The concept of medical documentation has usually focused on those elements supporting the evaluation and management (E/M) code selection in fee-for-service payment environments; electronic medical records (EMRs) have done a great deal to alleviate the charting burden for these clinicians. However, the documentation requirement for risk adjusted payments (or MRA) takes things to a whole other level: strong support for the condition and its clear assessment on the page or screen.
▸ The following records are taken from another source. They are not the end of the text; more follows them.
(** X9. With the zones shown and MaxScore above 0, the four background
    rectangles tile the chart area from (0, 0) to (MaxScore, 4.5): every
    point of the area is in one of them and a point strictly inside one is
    in no other; each quadrant label carries the colour of its quadrant and
    is placed strictly inside the rectangle filled with that colour. *)
Theorem zones_tile_chart (max_score : nat) (show_quadrants : list string) :
  (0 < max_score)%nat -> In "show" show_quadrants ->
  let zones := zone_shapes show_quadrants max_score in
  (forall x y : Q,
     (0 <= x)%Q -> (x <= inject_Z (Z.of_nat max_score))%Q ->
     (0 <= y)%Q -> (y <= 45 # 10)%Q ->
     exists z, In z zones /\ inside z x y) /\
  (forall z z' x y,
     In z zones -> In z' zones ->
     strictly_inside z x y -> inside z' x y -> z = z') /\
  (forall a, In a (quadrant_annotations max_score) ->
     ann_color a = color_of (ann_text a) /\
     exists z, In z zones /\ fillcolor z = ann_color a /\
               strictly_inside z (ann_x a) (ann_y a)).
Proof.
  intros Hm Hs zones. unfold zones, zone_shapes, quadrant_annotations.
  rewrite (proj2 (py_in_In _ _) Hs), (proj2 (Nat.ltb_lt _ _) Hm).
  cbn [andb].
  assert (Hq : (0 < inject_Z (Z.of_nat max_score))%Q).
  { unfold Qlt. cbn [Qnum Qden inject_Z]. lia. }
  unfold value_threshold, engagement_threshold.
  set (q := inject_Z (Z.of_nat max_score)) in *. clearbody q.
  split; [|split].
  - intros x y Hx0 Hx1 Hy0 Hy1.
    destruct (Qlt_le_dec x (q * (65 # 100))) as [Hx|Hx];
      destruct (Qlt_le_dec y (2 # 1)) as [Hy|Hy].
    + eexists. split; [right; right; right; left; reflexivity|].
      unfold inside. cbn [x0 y0 x1 y1]. repeat split; lra.
    + eexists. split; [right; left; reflexivity|].
      unfold inside. cbn [x0 y0 x1 y1]. repeat split; lra.
    + eexists. split; [right; right; left; reflexivity|].
      unfold inside. cbn [x0 y0 x1 y1]. repeat split; lra.
    + eexists. split; [left; reflexivity|].
      unfold inside. cbn [x0 y0 x1 y1]. repeat split; lra.
  - intros z z' x y Hz Hz' Hin Hin'. cbn [In] in Hz, Hz'.
    unfold strictly_inside in Hin. unfold inside in Hin'.
    destruct Hz as [<-|[<-|[<-|[<-|[]]]]];
      destruct Hz' as [<-|[<-|[<-|[<-|[]]]]];
      cbn [x0 y0 x1 y1] in Hin, Hin'; try reflexivity; exfalso; lra.
  - intros a Ha. cbn [In] in Ha. unfold Qdiv in Ha.
    change (/ (2 # 1))%Q with (1 # 2) in Ha.
    destruct Ha as [<-|[<-|[<-|[<-|[]]]]]; (split; [reflexivity|]).
    + eexists. split; [left; reflexivity|]. split; [reflexivity|].
      unfold strictly_inside. cbn [x0 y0 x1 y1 ann_x ann_y].
      repeat split; lra.
    + eexists. split; [right; left; reflexivity|]. split; [reflexivity|].
      unfold strictly_inside. cbn [x0 y0 x1 y1 ann_x ann_y].
      repeat split; lra.
    + eexists. split; [right; right; left; reflexivity|].
      split; [reflexivity|].
      unfold strictly_inside. cbn [x0 y0 x1 y1 ann_x ann_y].
      repeat split; lra.
    + eexists. split; [right; right; right; left; reflexivity|].
      split; [reflexivity|].
      unfold strictly_inside. cbn [x0 y0 x1 y1 ann_x ann_y].
      repeat split; lra.
Qed.

Lemma zones_tile_chart_witness :
  (0 < 2)%nat /\ In "show" ["show"] /\
  exists z, In z (zone_shapes ["show"] 2) /\ inside z (1 # 2) (9 # 4).
Proof.
  assert (Hm : (0 < 2)%nat) by lia.
  assert (Hs : In "show" ["show"]) by (simpl; tauto).
  refine (conj Hm (conj Hs _)).
  destruct (zones_tile_chart 2 ["show"] Hm Hs) as (Hc & _ & _).
  apply Hc; unfold Qle; cbn; lia.
Defined.

(** * The command-line tools *)

Section Tools.












End Tools.












(** X15. For every MaxScore up to 120 and every Value Score from 0 to
    MaxScore, the two threshold tests carried out in binary64, as the
    interpreter does ([score >= max_score * 0.65] and
    [score < max_score * 0.65] with the rounded product), give the answers
    of the exact comparisons with 65% of MaxScore. *)
Theorem float_threshold_exact (max_score v : nat) :
  (max_score <= 120)%nat -> (v <= max_score)%nat ->
  float_ge max_score v = ge_num (value_threshold max_score) (Z.of_nat v) /\
  float_lt max_score v = lt_num (value_threshold max_score) (Z.of_nat v).
Proof.
  intros Hm Hv. pose proof float_thresholds_agree as A.
  unfold thresholds_agree in A. rewrite forallb_forall in A.
  specialize (A max_score). rewrite forallb_forall in A.
  assert (Hin : In max_score (seq 0 121)) by (apply in_seq; lia).
  specialize (A Hin v). 
  assert (Hin' : In v (seq 0 (S max_score))) by (apply in_seq; lia).
  specialize (A Hin'). apply andb_prop in A as [A1 A2].
  split; now apply Bool.eqb_prop.
Qed.

Lemma float_threshold_exact_witness :
  (20 <= 120)%nat /\ (13 <= 20)%nat /\
  float_ge 20 13 = true /\ float_lt 20 13 = false.
Proof.
  assert (Hm : (20 <= 120)%nat) by lia.
  assert (Hv : (13 <= 20)%nat) by lia.
  refine (conj Hm (conj Hv _)).
  destruct (float_threshold_exact 20 13 Hm Hv) as [-> ->].
  split; reflexivity.
Defined.
(** C6, amended. With the viewer running, a file over 5 MiB is rejected
    with an error in the status line, before any read and with the storage
    as it was; the error is the size one when the file passes the PNG
    check. A file of at most 5 MiB passes the size check, and when it is a
    PNG its read is started. *)
Theorem oversized_file_rejected (env : Env) (s : State) (v : Viewer) (file : File) :
  viewer s = Some v ->
  let run := readSkinFile env (Some file) s in
  (5 * 1024 * 1024 < file_size file ->
   run.1 = Normal tt
   /\ color (statusText run.2) = error_color
   /\ new_events s run.2 = []
   /\ localStorage run.2 = localStorage s
   /\ (isPNG file = true ->
       run = (Normal tt,
              set_statusText {| innerHTML := msg_too_large; color := error_color |} s)))
  /\ (file_size file <= 5 * 1024 * 1024 ->
      too_large file = false
      /\ (isPNG file = true ->
          exists rest, new_events s run.2 = EReadAsDataURL file :: rest)).
Proof.
  intros Hv run. subst run. split.
  - intros Hsize. apply too_large_iff in Hsize.
    unfold readSkinFile. unfold_monad. rewrite Hv. run_state.
    destruct (isPNG file); run_state.
    + rewrite Hsize. run_state. repeat split.
      apply new_events_app. symmetry. apply app_nil_r.
    + repeat split; [|discriminate].
      apply new_events_app. symmetry. apply app_nil_r.
  - intros Hsize.
    assert (Hsmall : too_large file = false).
    { unfold too_large. apply N.ltb_ge. exact Hsize. }
    split; [exact Hsmall|]. intros Hpng.
    pose proof (reader_onload_writes env) as Hload.
    unfold readSkinFile, reader_onerror. unfold_monad. rewrite Hv. run_state.
    rewrite Hpng, Hsmall. run_state.
    destruct (readAsDataURL env file) as [skinData|].
    + destruct (Hload skinData (log (EReadAsDataURL file)
        (set_statusText {| innerHTML := msg_loading; color := muted_color |} s)))
        as [evs [T _]].
      destruct (reader_onload env skinData _) as [[[]| |e] s']; simpl in *.
      all: exists evs; apply new_events_app; rewrite T, <- app_assoc; reflexivity.
    + exists []. apply new_events_app. reflexivity.
Qed.
(** * moji_exporter: traversal, deduplication and word resolution

    A shallow embedding of [src/moji_exporter.py].  The exporter walks
    folders x sort types x pages of a remote service, filters and
    deduplicates the items it sees, resolves word details through a
    memoising cache and emits export records.

    The remote service is an oracle: every reply may depend on the whole
    history of the run.  The run itself is a state-and-exception monad
    over the mutable variables that [main] closes over ([word_cache],
    [seen_item_ids_global], [printed_total], [stop_everything],
    [results_by_id]) together with a log of the observable events.

    Left out: what is written to the progress log ([log_fp], with the
    per-page type counts and first/last identities that only feed it),
    the layout of the printed blocks and of the JSON file, the HTTP
    headers, and argument parsing.  The [while True] page loop is cut by
    a fuel bound; the theorems about runs hold for every bound, hence
    for every finite part of a run. *)

From Stdlib Require Import ZArith QArith List String Ascii DecimalString.
From stdpp Require Import base gmap sets list sorting.

Local Open Scope Z_scope.

(** ** Python values *)

(** A Python [str] is a sequence of Unicode code points. *)
Abbreviation pystr := (list N).

(** ASCII literals of the source, as code points. *)
Definition u (s : string) : pystr := map N_of_ascii (list_ascii_of_string s).

(** What [json.loads] can return.  Finite floats are rationals; a JSON
    object is its list of members in document order, without repeated
    keys. *)
#[warnings="-register-all"]
Inductive json : Type :=
| JNull
| JBool (b : bool)
| JInt (z : Z)
| JFloat (q : Q)
| JStr (s : pystr)
| JList (l : list json)
| JDict (kv : list (pystr * json)).

Abbreviation pydict := (list (pystr * json)).

(** [d[k]] when present. *)
Fixpoint dict_lookup (kv : pydict) (k : pystr) : option json :=
  match kv with
  | [] => None
  | (k', v) :: rest => if bool_decide (k' = k) then Some v else dict_lookup rest k
  end.

(** [d.get(k)] and [d.get(k, dflt)]. *)
Definition dict_get (kv : pydict) (k : pystr) : json :=
  default JNull (dict_lookup kv k).

Definition dict_get_default (kv : pydict) (k : pystr) (dflt : json) : json :=
  default dflt (dict_lookup kv k).

(** Truth value of an object: [None], [False], zero, and the empty
    string, list and dict are false. *)
Definition truthy (v : json) : bool :=
  match v with
  | JNull => false
  | JBool b => b
  | JInt z => negb (z =? 0)
  | JFloat q => negb (Qnum q =? 0)
  | JStr s => match s with [] => false | _ => true end
  | JList l => match l with [] => false | _ => true end
  | JDict kv => match kv with [] => false | _ => true end
  end.

(** [a or b]. *)
Definition py_or (a b : json) : json := if truthy a then a else b.

(** Truth value of a [str]. *)
Definition nonempty (s : pystr) : bool :=
  match s with [] => false | _ => true end.

(** Truth value of an [Optional[str]] command-line value. *)
Definition opt_truthy (o : option pystr) : bool :=
  match o with Some (_ :: _) => true | _ => false end.

(** The Python builtins whose full definition lies outside this
    program: [int] of a string ([None] stands for [ValueError]),
    [str.isdigit], [str.lower], [str] of a float, list or dict, and
    [repr] of a string. *)
Class PyBuiltins := {
  py_int_of_str : pystr -> option Z;
  py_isdigit : pystr -> bool;
  py_lower : pystr -> pystr;
  py_str_other : json -> pystr;
  py_repr_str : pystr -> pystr
}.

(** [str(int)]. *)
Definition py_str_int (z : Z) : pystr := u (NilZero.string_of_int (Z.to_int z)).

(** [str(v)], also what an f-string field [{v}] expands to. *)
Definition py_str `{PyBuiltins} (v : json) : pystr :=
  match v with
  | JNull => u "None"
  | JBool true => u "True"
  | JBool false => u "False"
  | JInt z => py_str_int z
  | JStr s => s
  | _ => py_str_other v
  end.

(** [str.isspace] on one code point: the white space [str.strip]
    removes. *)
Definition py_isspace (c : N) : bool :=
  (((9 <=? c) && (c <=? 13)) || ((28 <=? c) && (c <=? 32))
   || (c =? 133) || (c =? 160) || (c =? 5760)
   || ((8192 <=? c) && (c <=? 8202))
   || (c =? 8232) || (c =? 8233) || (c =? 8239) || (c =? 8287)
   || (c =? 12288))%N.

Fixpoint lstrip (s : pystr) : pystr :=
  match s with
  | [] => []
  | c :: rest => if py_isspace c then lstrip rest else s
  end.

(** [s.strip()]. *)
Definition strip (s : pystr) : pystr := rev (lstrip (rev (lstrip s))).

(** [s.split(",")]: always at least one field. *)
Fixpoint split_on (sep : N) (s : pystr) : list pystr :=
  match s with
  | [] => [[]]
  | c :: rest =>
      if (c =? sep)%N then [] :: split_on sep rest
      else match split_on sep rest with
           | h :: t => (c :: h) :: t
           | [] => [[c]]
           end
  end.

(** [needle in hay] for strings. *)
Fixpoint is_prefix (p s : pystr) : bool :=
  match p, s with
  | [], _ => true
  | _ :: _, [] => false
  | a :: p', b :: s' => (a =? b)%N && is_prefix p' s'
  end.

Fixpoint contains (needle hay : pystr) : bool :=
  is_prefix needle hay ||
  match hay with
  | [] => false
  | _ :: hay' => contains needle hay'
  end.

(** Exceptions that can leave [main], and the ways a run ends. *)
Inductive exn :=
| RuntimeError (msg : pystr)
| ValueError
| TypeError
| SystemExit (msg : pystr).

Inductive outcome :=
| Exits (code : Z)        (* [return code] from [main] *)
| Raises (e : exn)        (* an exception nobody catches *)
| OutOfFuel.              (* the page loop was cut by the fuel bound *)

Inductive res (A : Type) :=
| Val (a : A)
| Halt (o : outcome).
Arguments Val {A} a.
Arguments Halt {A} o.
Let’s begin with the idea that the four corners of the page or screen form the canvas for MRA diagnoses. This means that the information must be contained on the note. Stretching the canvas analogy a little bit, we’d all agree that we judge a work of art from the artist’s rendition. We don’t also look at the population of paint colors to determine if the artist used the most correct ones, nor do we consult other paintings in the artist’s portfolio in order to judge the current work. Each painting stands alone and is interpreted based on the information, if you will, on that one canvas. That’s how we should think of MRA documentation: everything has to be laid out on the progress note.
An auditor or regulator shouldn’t need to consult test results because those should be summarized on the progress note itself. Most EMRs provide a mechanism for including (in perpetuity) all the elements that form the evidence of a condition, so clinicians can chart – one time – the relevant test results (including date, type of test and findings) that support a diagnosis.
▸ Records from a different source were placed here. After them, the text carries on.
(** * spender: the spectrum autoencoder of [spender/model.py]

    A shallow embedding of [MLP], [SpeculatorActivation], [SpectrumEncoder],
    [SpectrumDecoder], [BaseAutoencoder] and [SpectrumAutoencoder].

    Conventions of the embedding.
    - Scalars are real numbers: tensor entries are [R], so rounding,
      overflow and NaN of the float32 arithmetic are not represented.
    - A batched tensor is a list over the batch axis; a 2-D tensor
      [(N, F)] is [list (list R)], a 3-D tensor [(N, C, L)] is
      [list (list (list R))].  Parameter tensors are index functions
      stored next to their declared sizes.
    - A Python exception is a value of [exn]; code that can raise returns
      [result].
    - Fresh randomness (parameter initialisation, dropout masks) is read
      from explicit oracles.
    - The mode set by [train()] and [eval()] is one flag [training] for the
      whole model, passed to every forward function.
    - The layers of [torch.nn] are modelled from their documentation; the
      interpolation routine of [torchinterp1d] and the instrument are
      parameters.
    - A list over the batch axis does not carry the other dimensions of a
      tensor that holds no sample: [[]] stands for the batch of size 0
      whose remaining dimensions fit the layer that receives it.  What the
      code does on a batch of size 0 with other dimensions is not
      represented, and statements about errors are made for batches of at
      least one sample. *)

From Stdlib Require Import Reals Lra Lia List Bool ZArith Permutation PeanoNat.
Import ListNotations.

Open Scope R_scope.

(** ** Exceptions and the error monad *)

Inductive exn : Type :=
| AssertionError
| AttributeError
| TypeError
| IndexError
| ValueError
| RuntimeError.

Inductive result (A : Type) : Type :=
| Ok (a : A)
| Raise (e : exn).
Arguments Ok {A} a.
Arguments Raise {A} e.

Definition bind {A B} (m : result A) (k : A -> result B) : result B :=
  match m with
  | Ok a => k a
  | Raise e => Raise e
  end.

Notation "x <- m ;; k" := (bind m (fun x => k))
  (at level 61, m at next level, right associativity).
Notation "' pat <- m ;; k" := (bind m (fun x => match x with pat => k end))
  (at level 61, pat pattern, m at next level, right associativity).

Definition is_ok {A} (r : result A) : Prop := exists a, r = Ok a.
Definition raises {A} (r : result A) : Prop := exists e, r = Raise e.

Definition fmap {A B} (f : A -> B) (r : result A) : result B :=
  a <- r ;; Ok (f a).

(** [imapM_from k f l] runs [f (k+j) l_j] for every element, left to
    right, and stops at the first exception. *)
Fixpoint imapM_from {A B} (k : nat) (f : nat -> A -> result B) (l : list A)
  : result (list B) :=
  match l with
  | [] => Ok []
  | a :: l' =>
      b <- f k a ;;
      bs <- imapM_from (S k) f l' ;;
      Ok (b :: bs)
  end.

Definition imapM {A B} (f : nat -> A -> result B) (l : list A) := imapM_from 0 f l.
Definition mapM {A B} (f : A -> result B) (l : list A) := imapM (fun _ => f) l.

Fixpoint imap_from {A B} (k : nat) (f : nat -> A -> B) (l : list A) : list B :=
  match l with
  | [] => []
  | a :: l' => f k a :: imap_from (S k) f l'
  end.
Definition imap {A B} (f : nat -> A -> B) (l : list A) := imap_from 0 f l.

(** ** Python values used by the optional arguments *)

(** An argument that the code tests with [is None] and [is False]. *)
Inductive pyopt (A : Type) : Type :=
| PyNone
| PyFalse
| PyObj (a : A).
Arguments PyNone {A}.
Arguments PyFalse {A}.
Arguments PyObj {A} a.

(** [~b] on a Python [bool] is the integer bitwise complement:
    [~True = -2] and [~False = -1]. *)
Definition py_invert (b : bool) : Z := Z.lnot (Z.b2z b).

(** Truth value of a Python [int]. *)
Definition py_truthy (z : Z) : bool := negb (Z.eqb z 0).

(** ** Tensors *)

Abbreviation tensor1 := (list R).
Abbreviation tensor2 := (list (list R)).
Abbreviation tensor3 := (list (list (list R))).

Definition Rsum (l : list R) : R := fold_right Rplus 0 l.

(** [x.shape[1]] of a 2-D tensor. *)
Definition shape1 (x : tensor2) : nat := length (hd [] x).

(** [Σ_{i<n} f i]. *)
Definition sum_upto (n : nat) (f : nat -> R) : R := Rsum (map f (seq 0 n)).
Although every part of the SOAP note is necessary, the assessment and plan are the next important sections. We combine them since each EMR varies in allowing for customized comments. The acronym T-E-A-M (sometimes referred to as M-E-A-T) conveys documentation expectations: show how the condition is being Treated, Evaluated, Assessed and Managed. The MEAT acronym is helpful in painting the picture of “meat on the bone” of the diagnosis. Bones alone are not sufficient.
One of the ideas of MRA is that the increased payment balances out the resources used in TEAM-ing risk adjusted diagnoses. Consequently, the payment is not just because the patient has a condition but because the clinician is TEAM-ing it, which must be clearly evident on the note. This is especially important when a PCP defers the management of a condition to a specialist in that field of study. Many PCPs document no M-E-A-T, opting for a cursory, “Followed by [name of specialist or specialty].” If that is the case, and there is no real assessment, the PCP would do better to entrust his/her funding to the specialist in the hope that clinician reports the properly coded and documented condition.